|Date of first acceptance||April 1942||Total acceptances||5380|
|Manufacturer||Fargo Motor Corporation||Crew||
|Ground pressure, tires||40psi
|37mm Gun M3||M25 or M26 on rear of vehicle||80 rounds||360°
|+15° oto -10°
|Engine||Dodge T-214; 6 cylinder, 4 cycle, in-line gasoline|
|Horsepower||Net: 99@3300rpm||Torque||Net: 184 ft-lb@1400rpm||Fuel capacity||30gal
|Transmission||Selective sliding gear, 4 speeds forward, 1 reverse|
|Brakes||Hydraulic, internal expanding|
|Semi-elliptic leaf spring||2/side|
|Max level road speed||55mph
|Angle of approach||36.5°||Angle of departure||31°|
|Max vertical obstacle||12"
|Min turning diameter||44'
|Max fording depth||35"
|Cruising range||~180mi, roads
The 37mm GMC M6 placed the 37mm gun M3 on the back of a four-wheel drive 3/4-ton truck.
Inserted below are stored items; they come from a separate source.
(* ===== verification/Zephyr.v ===== *)
(** * Zephyr: interfaces to the kernel and Bluetooth services the source calls

    Ring buffer, message queue and ATT attribute reads belong to Zephyr and are
    parameters of the development.  Each class lists the operations used and
    each [...Ok] class their documented behaviour; a list-based instance of
    each serves the examples. *)

From stdpp Require Import prelude.
From S2P Require Import Prelude.

Local Open Scope Z_scope.

(** ** Ring buffer (zephyr/sys/ring_buffer.h), of [cap] bytes

    [ring_buf_put] stores as many leading bytes as there is room for;
    [ring_buf_get1] is [ring_buf_get(rb, &byte, 1)], [None] for a return of 0. *)
Class RingBuf (cap : Z) := {
  ring_buf : Type;
  ring_buf_empty : ring_buf;
  ring_buf_put : ring_buf -> list Z -> ring_buf;
  ring_buf_get1 : ring_buf -> option (Z * ring_buf);
}.

Class RingBufOk (cap : Z) `{!RingBuf cap} := {
  rb_contents : ring_buf -> list Z;
  rb_empty_ok : rb_contents ring_buf_empty = [];
  rb_put_ok rb l :
    rb_contents (ring_buf_put rb l)
    = rb_contents rb ++ take (Z.to_nat (cap - zlen (rb_contents rb))) l;
  rb_get_ok rb :
    match ring_buf_get1 rb with
    | Some (b, rb') => rb_contents rb = b :: rb_contents rb'
    | None => rb_contents rb = []
    end;
}.

(** ** Message queue ([k_msgq]) of [depth] entries, never waiting ([K_NO_WAIT])

    [None] is a nonzero return: full for put, empty for get. *)
Class MsgQ (E : Type) (depth : Z) := {
  k_msgq : Type;
  k_msgq_empty : k_msgq;
  k_msgq_put : k_msgq -> E -> option k_msgq;
  k_msgq_get : k_msgq -> option (E * k_msgq);
}.

Class MsgQOk (E : Type) (depth : Z) `{!MsgQ E depth} := {
  mq_contents : k_msgq -> list E;
  mq_empty_ok : mq_contents k_msgq_empty = [];
  mq_put_ok q e :
    match k_msgq_put q e with
    | Some q' => zlen (mq_contents q) < depth /\ mq_contents q' = mq_contents q ++ [e]
    | None => depth <= zlen (mq_contents q)
    end;
  mq_get_ok q :
    match k_msgq_get q with
    | Some (e, q') => mq_contents q = e :: mq_contents q'
    | None => mq_contents q = []
    end;
}.

(** ** ATT

    [att_res] is the [ssize_t] of a GATT callback: a [BT_GATT_ERR] or a
    result. *)
Inductive att_err :=
  | BT_ATT_ERR_UNLIKELY | BT_ATT_ERR_INVALID_OFFSET | BT_ATT_ERR_INVALID_ATTRIBUTE_LEN.
Inductive att_res (A : Type) := att_ok (a : A) | att_error (e : att_err).
Arguments att_ok {A} a.
Arguments att_error {A} e.

(** [bt_gatt_attr_read(conn, attr, buf, len, offset, value, value_len)]: the
    bytes copied to [buf]. *)
Class GattRead := {
  bt_gatt_attr_read : forall (len offset : Z) (value : list Z), att_res (list Z);
}.

Class GattReadOk `{GattRead} : Prop := {
  gatt_read_ok len offset value :
    0 <= len -> 0 <= offset ->
    bt_gatt_attr_read len offset value
    = if decide (zlen value < offset) then att_error BT_ATT_ERR_INVALID_OFFSET
      else att_ok (take (Z.to_nat len) (drop (Z.to_nat offset) value));
}.

(** ** List-based instances *)

#[local] Instance list_ring cap : RingBuf cap := {|
  ring_buf := list Z;
  ring_buf_empty := [];
  ring_buf_put rb l := rb ++ take (Z.to_nat (cap - zlen rb)) l;
  ring_buf_get1 rb := match rb with [] => None | b :: r => Some (b, r) end;
|}.
#[local] Instance list_ring_ok cap : RingBufOk cap.
Proof.
  refine {| rb_contents := (fun l => l) : ring_buf (cap := cap) -> list Z |}; try done.
  by intros [].
Defined.

#[local] Instance list_msgq E depth : MsgQ E depth := {|
  k_msgq := list E;
  k_msgq_empty := [];
  k_msgq_put q e := if decide (zlen q < depth) then Some (q ++ [e]) else None;
  k_msgq_get q := match q with [] => None | e :: r => Some (e, r) end;
|}.
#[local] Instance list_msgq_ok E depth : MsgQOk E depth.
Proof.
  refine {| mq_contents := (fun l => l) : k_msgq (E := E) (depth := depth) -> list E |};
    try done.
  - intros q e. simpl. case_decide; [done|lia].
  - by intros [].
Defined.

#[local] Instance list_gatt_read : GattRead := {|
  bt_gatt_attr_read len offset value :=
    if decide (zlen value < offset) then att_error BT_ATT_ERR_INVALID_OFFSET
    else att_ok (take (Z.to_nat len) (drop (Z.to_nat offset) value));
|}.
#[local] Instance list_gatt_read_ok : GattReadOk.
Proof. by split. Qed.
(* ===== verification/UartMeshtastic.v ===== *)
(** * UartMeshtastic: the serial link to the node (src/src/uart_meshtastic.c)

    [uart] is the module's static variables.  Received bytes go from the ring
    buffer through the framing state machine to [fromradio_cb], which may run
    anywhere in the program [W]; outgoing payloads go through the message
    queue to [uart_tx], one at a time. *)

From stdpp Require Import prelude.
From S2P Require Import Prelude Zephyr.

Local Open Scope Z_scope.

Definition MESHTASTIC_MAX_PAYLOAD : Z := 512.
Definition MESHTASTIC_MAGIC1 : Z := 148.  (* 0x94 *)
Definition MESHTASTIC_MAGIC2 : Z := 195.  (* 0xC3 *)
Definition UART_DMA_BUF_SIZE : Z := 256.
Definition RING_BUF_SIZE : Z := 1024.
Definition UART_RX_TIMEOUT_US : Z := 2000.
Definition TX_QUEUE_DEPTH : Z := 4.
Definition UART_BITS_PER_BYTE : Z := 10.
Definition UART_BAUD : Z := 115200.
Definition UART_US_PER_BYTE : Z := (UART_BITS_PER_BYTE * 1000000) / UART_BAUD.
Definition TX_TIMEOUT_US : Z := (MESHTASTIC_MAX_PAYLOAD + 4) * UART_US_PER_BYTE * 2.
Definition LED_BLINK_PERIOD_MS : Z := 120.

(** [struct tx_entry]: of [payload] only the bytes [memcpy] initialized exist. *)
Record tx_entry := mk_tx_entry { te_payload : list Z; te_len : Z }.

Inductive rx_state :=
  | RX_WAIT_MAGIC1 | RX_WAIT_MAGIC2 | RX_WAIT_LEN_HI | RX_WAIT_LEN_LO | RX_WAIT_PAYLOAD.

#[export] Instance rx_state_eq_dec : EqDecision rx_state.
Proof. solve_decision. Defined.

(** The anonymous struct [rx_sm]. *)
Record rx_machine := mk_rx {
  rx_st : rx_state;
  expected_len : Z;
  received_len : Z;
  rx_payload : list Z;
}.
#[export] Instance eta_rx : Eta rx_machine := fun r =>
  mk_rx (rx_st r) (expected_len r) (received_len r) (rx_payload r).

(** Bytes of a frame as sent on the wire. *)
Definition frame_of (p : list Z) : list Z :=
  [MESHTASTIC_MAGIC1; MESHTASTIC_MAGIC2; Z.shiftr (zlen p) 8; Z.land (zlen p) 255] ++ p.

Section Uart.
Context `{!RingBuf RING_BUF_SIZE, !MsgQ tx_entry TX_QUEUE_DEPTH}.
(** ** Operations that touch only the module *)

Section Local.
Context `{Nanopb}.

Definition phase0_account (v len : Z) (p : phase0_stats) : phase0_stats :=
  let p := p <| total_bytes := u32 (total_bytes p + len) |> in
  if decide (v = FromRadio_my_info_tag) then
    p <| my_info_bytes := u32 (my_info_bytes p + len) |>
  else if decide (v = FromRadio_deviceuiConfig_tag) then
    p <| deviceuiConfig_bytes := u32 (deviceuiConfig_bytes p + len) |>
  else if decide (v = FromRadio_node_info_tag) then
    p <| node_info_bytes := u32 (node_info_bytes p + len) |>
      <| node_info_count := u16 (node_info_count p + 1) |>
  else if decide (v = FromRadio_metadata_tag) then
    p <| metadata_bytes := u32 (metadata_bytes p + len) |>
  else if decide (v = FromRadio_channel_tag) then
    p <| channel_bytes := u32 (channel_bytes p + len) |>
      <| channel_count := u16 (channel_count p + 1) |>
  else if decide (v = FromRadio_config_tag) then
    p <| config_bytes := u32 (config_bytes p + len) |>
      <| config_count := u16 (config_count p + 1) |>
  else if decide (v = FromRadio_moduleConfig_tag) then
    p <| moduleConfig_bytes := u32 (moduleConfig_bytes p + len) |>
      <| moduleConfig_count := u16 (moduleConfig_count p + 1) |>
  else if decide (v = FromRadio_fileInfo_tag) then
    p <| fileInfo_bytes := u32 (fileInfo_bytes p + len) |>
      <| fileInfo_count := u16 (fileInfo_count p + 1) |>
  else if decide (v = FromRadio_queueStatus_tag) then
    p <| queueStatus_bytes := u32 (queueStatus_bytes p + len) |>
      <| queueStatus_count := u16 (queueStatus_count p + 1) |>
  else
    p <| other_bytes := u32 (other_bytes p + len) |>
      <| other_count := u16 (other_count p + 1) |>.

(** [None] is [return false]. *)
Definition decode_config_complete_nonce (payload : list Z) : option Z :=
  match pb_decode_FromRadio payload with
  | None => None
  | Some m =>
      if decide (fr_which m <> FromRadio_config_complete_id_tag) then None
      else Some (fr_config_complete_id m)
  end.

Definition upstream_get_state (u : upstream) : upstream_state := s_state u.

Definition upstream_set_serve_cb (cb : bool) : M upstream unit :=
  modify (fun u => u <| s_serve_cb := cb |>).

Definition upstream_keepalive_reschedule : M upstream unit :=
  u <- gets id ;;
  if negb (s_keepalive_armed u) then ret tt else emit (IoKeepalive UPSTREAM_KEEPALIVE_MS).

Definition upstream_swallow_live_queuestatus : M upstream bool :=
  u <- gets id ;;
  if s_keepalive_pending u
  then modify (fun u => u <| s_keepalive_pending := false |>) ;;; ret true
  else ret false.

(** [for (i = i0; i < n; i++) if (s_pending[i] == conn) return;]: whether it
    returned. *)
Fixpoint pending_search (pend : list bt_conn) (conn : bt_conn) (n : Z) (fuel : nat) (i : Z)
    : option bool :=
  match fuel with
  | O => None
  | S fuel =>
      if decide (i < n) then
        c ← mem_get pend i;
        if decide (c = conn) then Some true else pending_search pend conn n fuel (u8 (i + 1))
      else Some false
  end.
End Local.
Lemma on_connected_eq b c adv_err :
  ble_wf b ->
  match find_from (conns b) NULL 0 with
  | None => on_connected c 0 adv_err b = Some (tt, b, [IoDisconnect c])
            /\ in_use (conns b) = MAX_BLE_CONNECTIONS
  | Some i => exists pc, conns b !! i = Some pc /\ conn pc = NULL
      /\ in_use (conns b) < MAX_BLE_CONNECTIONS
      /\ on_connected c 0 adv_err b
         = Some (tt, b <| conns := <[i := fresh_slot c pc]> (conns b) |>
                       <| active_conn_count := active_conn_count b + 1 |>,
                 IoConnRef c :: (if decide (active_conn_count b + 1 < MAX_BLE_CONNECTIONS)
                                 then [IoAdvStart] else []))
  end.
Proof.
  intros Hw. pose proof (in_use_range b Hw) as Hr. unfold on_connected.
  rewrite decide_False by by intros []. unfold alloc_slot. rewrite run_assoc, run_gets.
  unfold id. destruct (find_from (conns b) NULL 0) as [i|] eqn:Hf.
  - destruct (find_slot_lookup NULL b i Hf) as (pc & Hi & Hp). exists pc.
    pose proof (in_use_insert (conns b) i pc (pc <| conn := 1 |>) Hi) as Hu. rewrite Hp in Hu.
    simpl in Hu. pose proof (bw_active _ Hw) as Ha.
    assert (ble_wf (b <| conns := <[i := pc <| conn := 1 |>]> (conns b) |>) \/
            in_use (<[i:=pc <| conn := 1 |>]> (conns b)) <= MAX_BLE_CONNECTIONS) as Hle.
    { right. unfold in_use, zlen.
      pose proof (length_filter (fun pc => conn pc <> NULL) (<[i:=pc <| conn := 1 |>]> (conns b))).
      rewrite length_insert, (bw_size _ Hw) in *. unfold MAX_BLE_CONNECTIONS, CONFIG_BT_MAX_CONN in *.
      lia. }
    assert (in_use (conns b) < MAX_BLE_CONNECTIONS) as Hlt.
    { destruct Hle as [Hle|Hle]; [|lia]. apply in_use_range in Hle. simpl in Hle. lia. }
    split_and!; try done.
    rewrite run_assoc, run_emit. rewrite run_assoc. erewrite run_upd_slot by done.
    rewrite run_ret, run_modify, run_gets.
    unfold MAX_BLE_CONNECTIONS, CONFIG_BT_MAX_CONN in *.
    cbn [active_conn_count set]. rewrite (u8_id (active_conn_count b + 1)) by lia.
    destruct (decide (active_conn_count b + 1 < 6)) as [Hl|Hl].
    + by rewrite start_advertising_eq.
    + done.
  - rewrite run_ret. split; [done|]. unfold in_use.
    assert (forall l : list proxy_conn, (forall pc, pc ∈ l -> conn pc <> NULL) ->
      filter (fun pc => conn pc <> NULL) l = l) as Hall.
    { intros l. induction l as [|q l IH]; intros Hl; [done|]. rewrite filter_cons.
      rewrite decide_True by (apply Hl; by left). f_equal. apply IH. intros r ?. apply Hl. by right. }
    rewrite Hall by (by apply (find_from_None _ NULL 0%nat)). unfold zlen. by rewrite (bw_size _ Hw).
Qed.
(** C24: every frame of the node goes where [route_of] says and nowhere else.
    While the config is being fetched a frame that is no packet is for the proxy
    and no phone gets it: it is kept for the cache, as far as there is room, or
    it ends the burst, and then every waiting phone is served.  Once the config
    is there the queueStatus that answers the proxy's own heartbeat is dropped,
    and every other frame that is no packet is broadcast.  At any time malformed
    and encrypted frames, packets of other ports, and proxy packets with a bad
    header or a destination nobody registered are broadcast; any other proxy
    packet goes to the phone that registered its destination and to no other.  A
    phone gets a frame only while it fits and there is room in its queue: else
    it is lost for that phone, also if it is the only one addressed.  The UART
    module is not touched, and all invariants are kept. *)
Theorem on_fromradio_uart_routes raw w :
  world_ok w -> bytes_ok raw -> zlen raw < 65536 ->
  exists w' t, on_fromradio_uart raw w = Some (tt, w', t) /\ world_ok w'
    /\ routed raw (lget w) (lget w) (lget w) (lget w') (lget w') (lget w')
    /\ (lget w' : uart) = lget w.
Proof. apply fromradio_uart_ok. Qed.

(** C23: what the proxy does with a write of a phone.  A want_config never
    reaches the UART: the phone is armed for a replay with its own nonce if
    the config is there, otherwise it is parked with its nonce and joins the
    waiting phones.  A heartbeat never reaches the UART: the phone gets a
    queueStatus.  Everything else is offered to the UART driver unchanged and
    touches no phone; if accepted, a well-formed packet also puts off the
    keepalive.  All invariants are kept. *)
Theorem on_toradio_ble_spec c data w i pc :
  world_ok w -> c <> NULL -> find_slot c (lget w) = Some i -> conns (lget w) !! i = Some pc ->
  exists w' t, on_toradio_ble c data w = Some (tt, w', t) /\ world_ok w'
    /\ on_toradio_effect data c i pc w w' t /\ (lget w' : cache) = lget w
    /\ same_setup (lget w) (lget w').
Proof.
  intros Hw Hc Hf Hi. destruct (toradio_effect c data w i pc Hw Hc Hf Hi)
    as (w' & t & E & Hw' & He & Hk & Hs & _). eauto 10.
Qed.
(* ===== verification/System.v ===== *)
(** * System: the program among phones, node and kernel

    [event] is what the surroundings may do once [main] is in its loop: the
    Bluetooth stack calls a callback, the UART driver reports, the kernel runs
    a work item.  [step] runs the handler of an event; handlers run one at a
    time.  [reachable] worlds are those any sequence of enabled events leads to
    from a successful boot. *)

From stdpp Require Import prelude.
From S2P Require Import Prelude ProxyProtocol Nanopb ConfigCache Zephyr UartMeshtastic.
From S2P Require Import ProtoHandler RouteTrace UpstreamSession BleGatt BleReplay Router World Main.

Local Open Scope Z_scope.

Section System.
Context `{Nanopb, GattRead, !RingBuf RING_BUF_SIZE, !MsgQ tx_entry TX_QUEUE_DEPTH}.

(** An attribute callback gets the connection, and the length and offset (or
    the bytes and offset) of the request; the last argument of the others is
    what the call they make answers. *)
Inductive event :=
  | EvConnected (c : bt_conn) (err : Z) (adv_err : rc)
  | EvDisconnected (c : bt_conn) (adv_err : rc)
  | EvReadFromRadio (c : bt_conn) (len offset : Z)
  | EvReadFromNum (c : bt_conn) (len offset : Z)
  | EvReadLogRadio (c : bt_conn) (len offset : Z)
  | EvWriteToRadio (c : bt_conn) (buf : list Z) (offset : Z)
  | EvWriteNodeReg (c : bt_conn) (buf : list Z) (offset : Z)
  | EvUart (evt : uart_event)
  | EvRxWork
  | EvTxWork (tx_err : rc)
  | EvKeepalive
  | EvBleLeds
  | EvUartLeds.

Definition step (e : event) : M world unit :=
  match e with
  | EvConnected c err adv_err => zoom (on_connected c err adv_err)
  | EvDisconnected c adv_err => zoom (on_disconnected c adv_err)
  | EvReadFromRadio c len offset => fromradio_read c len offset ;;; ret tt
  | EvReadFromNum c len offset => zoom (fromnum_read c len offset) ;;; ret tt
  | EvReadLogRadio c len offset => zoom (logradio_read c len offset) ;;; ret tt
  | EvWriteToRadio c buf offset => toradio_write on_toradio_ble c buf offset ;;; ret tt
  | EvWriteNodeReg c buf offset => zoom (node_reg_write c buf offset) ;;; ret tt
  | EvUart evt => zoom (uart_cb evt)
  | EvRxWork => rx_work_handler on_fromradio_uart
  | EvTxWork tx_err => zoom (tx_work_handler tx_err)
  | EvKeepalive => keepalive_work_handler
  | EvBleLeds => zoom ble_led_blink_work
  | EvUartLeds => zoom led_blink_work
  end.
(** The buffers the driver holds: the one it fills and the one it goes on with. *)
Record rx_view := mk_view { rv_cur : option filling; rv_next : option Z }.

(** What the driver may do: bytes of the line go to the buffer that is filled;
    what was not reported yet is reported; a next buffer is asked for when
    there is none; a full buffer that was reported is released and the next one
    filled; reception may stop, and ends when all is reported. *)
Inductive may_raise (mem : list (list Z)) :
    rx_view -> option dma_event -> list Z -> list (list Z) -> rx_view -> Prop :=
  | mr_byte f n buf b :
      mem_get mem (fl_buf f) = Some buf -> fl_pos f < zlen buf -> fits 8 b ->
      may_raise mem (mk_view (Some f) n) None [b]
        (<[Z.to_nat (fl_buf f) := <[Z.to_nat (fl_pos f) := b]> buf]> mem)
        (mk_view (Some (f <| fl_pos := fl_pos f + 1 |>)) n)
  | mr_ready f n :
      fl_told f < fl_pos f ->
      may_raise mem (mk_view (Some f) n) (Some (DmaRxRdy (fl_buf f) (fl_told f) (fl_pos f - fl_told f))) []
        mem (mk_view (Some (f <| fl_told := fl_pos f |>)) n)
  | mr_request f :
      may_raise mem (mk_view (Some f) None) (Some (DmaEvent UART_RX_BUF_REQUEST)) []
        mem (mk_view (Some f) None)
  | mr_switch f n buf :
      mem_get mem (fl_buf f) = Some buf -> fl_pos f = zlen buf -> fl_told f = fl_pos f ->
      may_raise mem (mk_view (Some f) (Some n)) (Some (DmaEvent UART_RX_BUF_RELEASED)) []
        mem (mk_view (Some (mk_filling n 0 0)) None)
  | mr_stopped f n :
      may_raise mem (mk_view (Some f) n) (Some (DmaEvent UART_RX_STOPPED)) [] mem (mk_view (Some f) n)
  | mr_released v :
      may_raise mem v (Some (DmaEvent UART_RX_BUF_RELEASED)) [] mem v
  | mr_disabled f n :
      fl_told f = fl_pos f ->
      may_raise mem (mk_view (Some f) n) (Some (DmaEvent UART_RX_DISABLED)) [] mem (mk_view None None)
  | mr_tx v e :
      e = UART_TX_DONE \/ e = UART_TX_ABORTED ->
      may_raise mem v (Some (DmaEvent e)) [] mem v.

(** A call of the program, answered [err]: [None] if it hands over a buffer the
    driver holds or one that is not there, or starts a reception that runs. *)
Definition view_call (mem : list (list Z)) (err : rc) (e : io) (v : rx_view) : option rx_view :=
  match e with
  | IoUartRxBufRsp n len =>
      buf ← mem_get mem n;
      match v with
      | mk_view (Some f) None =>
          if decide (fl_buf f <> n /\ len = zlen buf) then Some (mk_view (Some f) (Some n)) else None
      | _ => None
      end
  | IoUartRxEnable n len _ =>
      buf ← mem_get mem n;
      match v with
      | mk_view None None =>
          if decide (len = zlen buf) then
            Some (if decide (err = rc_ok) then mk_view (Some (mk_filling n 0 0)) None else v)
          else None
      | _ => None
      end
  | _ => Some v
  end.
Fixpoint view_calls (mem : list (list Z)) (err : rc) (t : list io) (v : rx_view) : option rx_view :=
  match t with
  | [] => Some v
  | e :: t => v' ← view_call mem err e v; view_calls mem err t v'
  end.
(** The want_config is queued, or refused. *)
Lemma boot_ask n p w :
  sys_ok w -> booting true true true n w -> nonce_ok n -> zlen p <= 16 ->
  pb_decode_ToRadio p = Some (msg_want_config n) ->
  exists r w' t, zoom (uart_meshtastic_tx p) w = Some (r, w', t) /\ sys_ok w' /\ main_guar w w'
    /\ asked w'.
Proof.
  intros Hw Hb Hno Hz Hd. pose proof Hb as [Hs Hh Hv Hcb Hn Ht].
  pose proof (so_world _ Hw) as (_ & _ & _ & Htx & _). change (uart_tx_ok (w_uart w)) in Htx.
  pose proof (uart_meshtastic_tx_eq p (w_uart w) Htx) as Hq.
  rewrite decide_False in Hq by (unfold MESHTASTIC_MAX_PAYLOAD; lia). case_decide.
  - exists (rc_err ENOMEM), w, []. split; [erewrite zoom_eq by exact Hq; by destruct w|].
    split; [done|]. split; [apply main_guar_refl|]. split; [done|by split_and!|by rewrite Hn].
  - destruct Hq as (q & Hq & Hok & E).
    destruct (boot_uart w ((w_uart w) <| tx_msgq := q |>)) as [Hw2 Hg]; try done.
    + by destruct (so_rx _ Hw).
    + simpl. rewrite Hq. apply Forall_app_2; [apply Ht|]. apply Forall_singleton.
      intros m. simpl. rewrite Hn. by apply want_config_nonce.
    + eexists _, _, _. split; [apply zoom_eq; exact E|]. split; [done|]. split; [exact Hg|].
      split; [done|by split_and!|]. simpl. by rewrite Hn.
Qed.

Lemma ok_session_start rand w :
  sys_ok w -> fits 32 rand -> booting true true true 0 w ->
  main_ok (fun _ _ => True) (t_upstream_session_start rand) w.
Proof.
  intros Hw Hr Hb. destruct (want_config_ok rand Hr) as (p & b & Ep & Ew & Er & Hl & Hd).
  unfold t_upstream_session_start.
  eapply (ok_main_upstream _ _ true _ _ rand); [done|exact Hb|by intros u ? []; split|done|done|done|].
  clear w Hw Hb. intros w Hb Hw.
  eapply (ok_main_upstream _ _ true _ _ (boot_nonce rand)); [done|exact Hb| | | | |].
  { intros u Hs []. case_decide; by split. }
  { intros u. by case_decide. }
  { intros u <-. by case_decide. }
  { intros u <-. unfold boot_nonce. by case_decide. }
  clear w Hw Hb. intros w Hb Hw. set (B := booting true true true (boot_nonce rand)) in *.
  eapply (ok_main_read B (fun u => s_nonce u = boot_nonce rand)); [apply booting_stable|exact Hb|done| |].
  { intros w1 Hb1. exists (w_upstream w1). split; [by destruct w1|apply Hb1]. }
  clear w Hw Hb. intros u w Hu Hb Hw. rewrite Hu.
  change (to_radio_init_zero <| tr_which := _ |> <| tr_want_config_id := _ |>)
    with (msg_want_config (boot_nonce rand)). rewrite Ep, Ew.
  eapply (ok_main_read B (eq b)); [apply booting_stable|exact Hb|done|intros w1 _; by exists b|].
  clear w Hw Hb. intros ? w <- Hb Hw. cbn [negb].
  eapply (ok_main_bind B (fun _ => B)); [apply booting_stable|intros _; apply booting_stable|exact Hb|done| |].
  { intros w1 Hb1 Hw1. exists tt. by apply boot_cache. }
  clear w Hw Hb. intros [] w Hb Hw.
  eapply ok_main_upstream; [done|exact Hb|by intros v ? []; split|done|done|done|].
  clear w Hw Hb. intros w Hb Hw.
  eapply ok_main_upstream; [done|exact Hb| |done|done|done|].
  { intros v Hs [? ? ? ? ? ?]. split; try done; intros _; unfold pending; simpl;
      [apply NoDup_nil_2|apply not_elem_of_nil]. }
  clear w Hw Hb. intros w Hb Hw. rewrite Er.
  eapply (ok_main_read B (eq p)); [apply booting_stable|exact Hb|done|intros w1 _; by exists p|].
  clear w Hw Hb. intros ? w <- Hb Hw.
  eapply (ok_main_bind B (fun _ => asked)); [apply booting_stable|intros _; apply asked_stable|exact Hb|done| |].
  { intros w1 Hb1 Hw1. apply (boot_ask (boot_nonce rand)); [done|done|by apply boot_nonce_ok|lia|done]. }
  clear w Hw Hb. intros rc w Ha Hw. case_decide; [by constructor|]. by apply ok_session_fetch.
Qed.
The weapon was intended to be fired to the rear, and the only armor on the vehicle was the gun shield. A 5000lb (2300kg) self-recovery winch was at the front of the vehicle. The differences in the gun mounts M25 and M26 included the installation of revised firing controls and a recoil guard for the gunner on the gun mount M26. The vehicle was standardized as the 37mm GMC M4 on 26 December 1941, but in February 1942 the designation was changed to M6 to avoid confusion with the M4 tank. The M6 was an interim design to be used until a fully-armored carriage was designed, and all but 100 of the remaining M6s were converted back to their truck base by November 1943. The M6 was classified as limited standard in September 1943, but not declared obsolete until January 1945.